Kerberus has also described MEV-oriented protections through private transaction routing concepts, reflecting an overlap between user safety and transaction ordering dynamics. For broader context on MEV as a market structure topic, see CryptoSlate’s coverage including Paradigm’s comments on MEV regulation.

Use Cases and Market Position

Katz has framed Kerberus as a consumer security layer for everyday wallet activity, including DeFi interactions, NFT marketplaces, token launches, and cross-chain usage where phishing surfaces are common. The company has highlighted support across many chains, including Ethereum Virtual Machine networks and Solana, where high throughput and fast confirmation can amplify the impact of hurried approvals. CryptoSlate maintains background pages for major networks frequently discussed in this context, including Ethereum (ETH) and Solana (SOL).

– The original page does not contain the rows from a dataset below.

(** The [switch strings.ToLower(oc.Func)] of [validate]. *)
Definition validateOutput (mcName : string) (oc : OutputConfig)
    : OutputConfig * list LogLine :=
  let f := ToLower (oc_Func oc) in
  if String.eqb f "sum" then (bindCalc oc Reducers.sum, [])
  else if String.eqb f "min" then (bindCalc oc Reducers.min, [])
  else if String.eqb f "max" then (bindCalc oc Reducers.max, [])
  else if String.eqb f "avg" || String.eqb f "average" then (bindCalc oc Reducers.avg, [])
  else if String.eqb f "count" then (bindCalc oc Reducers.count, [])
  else (oc, [WarnFuncNotAvailable (oc_Func oc) mcName]).

Definition validateMetric (mc : MetricConfig) : MetricConfig * list LogLine :=
  let '(outputs, logs) := forEach (validateOutput (mc_Name mc)) (mc_Outputs mc) in
  ({| mc_Name := mc_Name mc; mc_Outputs := outputs |}, logs).

Definition validateAggregate (ag : AggregateDefinition)
    : AggregateDefinition * list LogLine :=
  let '(metrics, logs) := forEach validateMetric (ad_Metrics ag) in
  ({| ad_Service := ad_Service ag; ad_Role := ad_Role ag; ad_Roles := ad_Roles ag;
      ad_Statuses := ad_Statuses ag; ad_Metrics := metrics |}, logs).

(** [validate] returns the configuration as it leaves it, what it logged,
    and its error ([None] for [nil]). *)
Definition validate (c : Config) : Config * list LogLine * option string :=
  if String.eqb (APIKey c) "" then (c, [], Some "no API Key")
  else
    let '(postProbed, logs1) :=
      match ProbeOnly c with
      | Some o => (negb o, [WarnProbeOnlyDeprecated])
      | None => (PostProbedMetrics c, [])
      end in
    let '(aggregates, logs2) := forEach validateAggregate (Aggregates c) in
    ({| location := location c; APIKey := APIKey c; Probes := Probes c;
        PostProbedMetrics := postProbed;
        Aggregates := aggregates;
        PostAggregatedMetrics := PostAggregatedMetrics c;
        ProbeOnly := ProbeOnly c |},
     logs1 ++ logs2, None).

(** *** [LoadConfig] *)

(** What [LoadConfig] reads from outside: the environment variable, the bytes
    that [fetch] finds at a location, and [yaml.Unmarshal], which fills the
    exported fields of the configuration it is given. *)
Record Environment := {
  Getenv_MACKEREL_APIKEY : string;
  fetch : string -> list Byte.byte + string;
  yaml_Unmarshal : list Byte.byte -> Config -> Config + string
}.

(** The configuration and the error that [LoadConfig] returns. *)
Inductive Loaded :=
| LoadFailed (err : string)
| LoadInvalid (c : Config) (err : string)
| LoadOk (c : Config).

(** The [&Config{...}] literal of [LoadConfig]. *)
Definition initialConfig (env : Environment) (loc : string) : Config :=
  {| location := loc; APIKey := Getenv_MACKEREL_APIKEY env;
     Probes := []; PostProbedMetrics := true;
     Aggregates := []; PostAggregatedMetrics := true;
     ProbeOnly := None |}.

Definition LoadConfig (env : Environment) (loc : string) : Loaded * list LogLine :=
  let c := initialConfig env loc in
  match fetch env loc with
  | inr err => (LoadFailed ("load config failed: " ++ err), [])
  | inl b =>
      match yaml_Unmarshal env b c with
      | inr err => (LoadFailed err, [])
      | inl c =>
          let c := initialize c in
          match validate c with
          | (c, logs, Some err) => (LoadInvalid c err, logs)
          | (c, logs, None) => (LoadOk c, logs)
          end
      end
  end.

(** *** [reflect.DeepEqual] on configurations

    Strings and booleans compare by value, slices element by element,
    pointers through their targets, and two [func] values are deeply equal
    only when both are nil.  A nil slice and an empty slice are both the
    empty list here; [reflect.DeepEqual] tells them apart, but two loads of
    the same bytes agree on which of the two each slice is. *)

Definition DeepEqual_func {A : Type} (f g : option A) : bool :=
  match f, g with
  | None, None => true
  | _, _ => false
  end.

Definition DeepEqual_ptr {A : Type} (eq : A -> A -> bool) (p q : option A) : bool :=
  match p, q with
  | None, None => true
  | Some x, Some y => eq x y
  | _, _ => false
  end.

Fixpoint DeepEqual_slice {A : Type} (eq : A -> A -> bool) (l1 l2 : list A) : bool :=
  match l1, l2 with
  | [], [] => true
  | x :: r1, y :: r2 => eq x y && DeepEqual_slice eq r1 r2
  | _, _ => false
  end.

Definition DeepEqual_OutputConfig (a b : OutputConfig) : bool :=
  String.eqb (oc_Func a) (oc_Func b) && String.eqb (oc_Name a) (oc_Name b)
  && DeepEqual_func (oc_calc a) (oc_calc b).

Definition DeepEqual_MetricConfig (a b : MetricConfig) : bool :=
  String.eqb (mc_Name a) (mc_Name b)
  && DeepEqual_slice DeepEqual_OutputConfig (mc_Outputs a) (mc_Outputs b).

Definition DeepEqual_AggregateDefinition (a b : AggregateDefinition) : bool :=
  String.eqb (ad_Service a) (ad_Service b) && String.eqb (ad_Role a) (ad_Role b)
  && DeepEqual_slice String.eqb (ad_Roles a) (ad_Roles b)
  && DeepEqual_slice String.eqb (ad_Statuses a) (ad_Statuses b)
  && DeepEqual_slice DeepEqual_MetricConfig (ad_Metrics a) (ad_Metrics b).

Definition DeepEqual_ProbeDefinition (a b : ProbeDefinition) : bool :=
  String.eqb (pd_Service a) (pd_Service b) && String.eqb (pd_Role a) (pd_Role b)
  && DeepEqual_slice String.eqb (pd_Roles a) (pd_Roles b)
  && DeepEqual_slice String.eqb (pd_Statuses a) (pd_Statuses b)
  && DeepEqual_ptr Ping_DeepEqual (pd_Ping a) (pd_Ping b)
  && DeepEqual_ptr TCP_DeepEqual (pd_TCP a) (pd_TCP b)
  && DeepEqual_ptr HTTP_DeepEqual (pd_HTTP a) (pd_HTTP b)
  && DeepEqual_ptr Command_DeepEqual (pd_Command a) (pd_Command b).

Definition DeepEqual_Config (a b : Config) : bool :=
  String.eqb (location a) (location b) && String.eqb (APIKey a) (APIKey b)
  && DeepEqual_slice DeepEqual_ProbeDefinition (Probes a) (Probes b)
  && Bool.eqb (PostProbedMetrics a) (PostProbedMetrics b)
  && DeepEqual_slice DeepEqual_AggregateDefinition (Aggregates a) (Aggregates b)
  && Bool.eqb (PostAggregatedMetrics a) (PostAggregatedMetrics b)
  && DeepEqual_ptr Bool.eqb (ProbeOnly a) (ProbeOnly b).

(** *** The reload step of [Run]

    The tail of the loop body of [Run], from "checking a new config" on:
    [loaded] is what [LoadConfig(configPath)] returned on this tick.  The
    result is the configuration used by the next tick and what was logged. *)
Definition reloadConfig (conf : Config) (loaded : Loaded) : Config * list LogLine :=
  match loaded with
  | LoadFailed err | LoadInvalid _ err =>
      (conf, [DebugCheckingNewConfig; WarnLoadFailed err; WarnStillUsingCurrentConfig])
  | LoadOk newConf =>
      if negb (DeepEqual_Config conf newConf)
      then (newConf, [DebugCheckingNewConfig; InfoConfigReloaded; DebugConfigDump])
      else (conf, [DebugCheckingNewConfig])
  end.

End ConfigModel.

(** ** The Mackerel backend *)

Inductive AnyValue :=
| Float64Value (v : float)
| OtherValue.

(** [mackerel.MetricValue]; [Value] is an [interface{}]. *)
Record MetricValue := {
  mv_Name : string;
  mv_Time : Z;
  mv_Value : AnyValue
}.

(** [mackerel.LatestMetricValues], a map from host id to a map from metric
    name to a pointer.  A [range] over a Go map visits the entries in an
    order that the language leaves open: the outer map is the list of its
    entries in the order in which the loop visits them. *)
Abbreviation LatestMetricValues := (list (string * gmap string (option MetricValue))).

Record FindHostsParam := {
  fh_Service : string;
  fh_Roles : list string;
  fh_Statuses : list string
}.

Record ServiceMetric := {
  sm_Service : string;
  sm_Name : string;
  sm_Value : float;
  sm_Timestamp : time.Time
}.

Section Runners.

Context `{Collaborators}.

(** What the client answers: [client.FindHosts] and
    [fetchLatestMetricValues(client, hostIDs, metricNames)]. *)
Record Backend := {
  FindHosts : FindHostsParam -> list Host + string;
  fetchLatestMetricValues : list string -> list string -> LatestMetricValues + string
}.

(** *** [runProbes] *)

Inductive ProbeAction :=
| SleepFor (d : time.Duration)
| SpawnHostTask (host : Host).

Definition spawnInterval (hosts : list Host) : time.Duration :=
  let spawnInterval := Z.quot (Z.quot ProbeInterval (Z.of_nat (length hosts))) 2 in
  if time.Second <? spawnInterval then time.Second else spawnInterval.

(** The [for _, host := range hosts] loop: sleep, then start the host task. *)
Fixpoint spawnHostTasks (spawnInterval : time.Duration) (hosts : list Host)
    : list ProbeAction :=
  match hosts with
  | [] => []
  | host :: rest =>
      SleepFor spawnInterval :: SpawnHostTask host :: spawnHostTasks spawnInterval rest
  end.

Definition runProbes (backend : Backend) (pd : ProbeDefinition) : list ProbeAction :=
  match FindHosts backend {| fh_Service := pd_Service pd; fh_Roles := pd_Roles pd;
                             fh_Statuses := pd_Statuses pd |} with
  | inr _ => []
  | inl hosts =>
      if (length hosts =? 0)%nat then []
      else spawnHostTasks (spawnInterval hosts) hosts
  end.

(** *** [runAggregates] *)

(** The body of [for hostID, metrics := range latest]: the state is the
    [timestamp] accumulator and the [values] collected so far. *)
Definition scanLatest (now : time.Time) (name : string)
    (st : Z * list float) (entry : string * gmap string (option MetricValue))
    : Z * list float :=
  let '(timestamp, values) := st in
  match entry.2 !! name with
  | None => st
  | Some None => st
  | Some (Some _v) =>
      match mv_Value _v with
      | OtherValue => st
      | Float64Value v =>
          let ts := time.Unix (mv_Time _v) 0 in
          if time.After ts (time.Add now metricTimeMargin)
          then (math.MaxIntegral (float64_of_int64 (mv_Time _v)) timestamp, values ++ [v])
          else st
      end
  end.

(** The [switch strings.ToLower(output.Func)] of [runAggregates]; it has no
    [default], and [value] starts at 0. *)
Definition reduce (values : list float) (output : OutputConfig) : float :=
  let f := ToLower (oc_Func output) in
  if String.eqb f "sum" then Reducers.sum values
  else if String.eqb f "min" then Reducers.min values
  else if String.eqb f "max" then Reducers.max values
  else if String.eqb f "avg" || String.eqb f "average" then Reducers.avg values
  else if String.eqb f "count" then Reducers.count values
  else 0%float.

(** The body of [for _, mc := range ag.Metrics]: what it sends on [ch]. *)
Definition aggregateMetric (now : time.Time) (service : string)
    (latest : LatestMetricValues) (mc : MetricConfig) : list ServiceMetric :=
  let '(timestamp, values) := fold_left (scanLatest now (mc_Name mc)) latest (0, []) in
  if (length values =? 0)%nat then []
  else
    map (fun output =>
           {| sm_Service := service;
              sm_Name := oc_Name output;
              sm_Value := reduce values output;
              sm_Timestamp := time.Unix (int64_of_float64 timestamp) 0 |})
        (mc_Outputs mc).

(** [runAggregates]: the service metrics sent on [ch], in order; [now] is
    the reading of [time.Now()]. *)
Definition runAggregates (backend : Backend) (ag : AggregateDefinition)
    (now : time.Time) : list ServiceMetric :=
  match FindHosts backend {| fh_Service := ad_Service ag; fh_Roles := ad_Roles ag;
                             fh_Statuses := ad_Statuses ag |} with
  | inr _ => []
  | inl hosts =>
      if (length hosts =? 0)%nat then []
      else
        let hostIDs := map Host_ID hosts in
        let metricNames := map mc_Name (ad_Metrics ag) in
        match fetchLatestMetricValues backend hostIDs metricNames with
        | inr _ => []
        | inl latest => flat_map (aggregateMetric now (ad_Service ag) latest) (ad_Metrics ag)
        end
  end.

In addition to individual users, a product like Sentinel3 can be relevant to teams that onboard new community members, run token distribution programs, or operate customer support channels, because scams often target users at the edges of official communications.

Funding and Team

Kerberus has publicly described a leadership pairing between Katz and co-founder Danor Cohen, who is presented as CTO and responsible for core security engineering. Kerberus’ documentation describes Cohen as a long-time offensive security practitioner with experience in major technology environments. This division of roles, growth and operations on one side and security engineering on the other, aligns with how many consumer security products in crypto attempt to balance usability and technical rigor.

Notable Milestones

  • 2022: Kerberus founded, with Katz as CEO and co-founder.
  • 2023 to 2025: Kerberus has stated that Sentinel3 users experienced “zero losses” under its protection model, as described in company materials.
  • 2024: Kerberus reported acquiring a product named Fire, described as an earlier consolidation step in consumer security tooling.
  • 2025: Kerberus announced the acquisition of Pocket Universe, positioning the deal as a way to expand distribution and unify consumer security experiences.

Risks and Considerations

User-protection tooling in crypto faces structural limitations. Attackers iterate quickly, phishing kits evolve, and malicious contracts can be engineered to mimic legitimate behavior. As a result, any real-time detection product must manage false positives, avoid training users to ignore warnings, and maintain clear accountability boundaries about what is and is not covered. There are also privacy and trust considerations, since browser extensions may observe navigation patterns and transaction metadata to provide protections.

For Katz and Kerberus, the central challenge is sustaining accuracy and coverage as Web3 usage expands across chains, wallets, and signing flows. The success of this category depends on whether consumer security layers can become standard practice without creating friction that drives users to disable protections during high-stakes moments.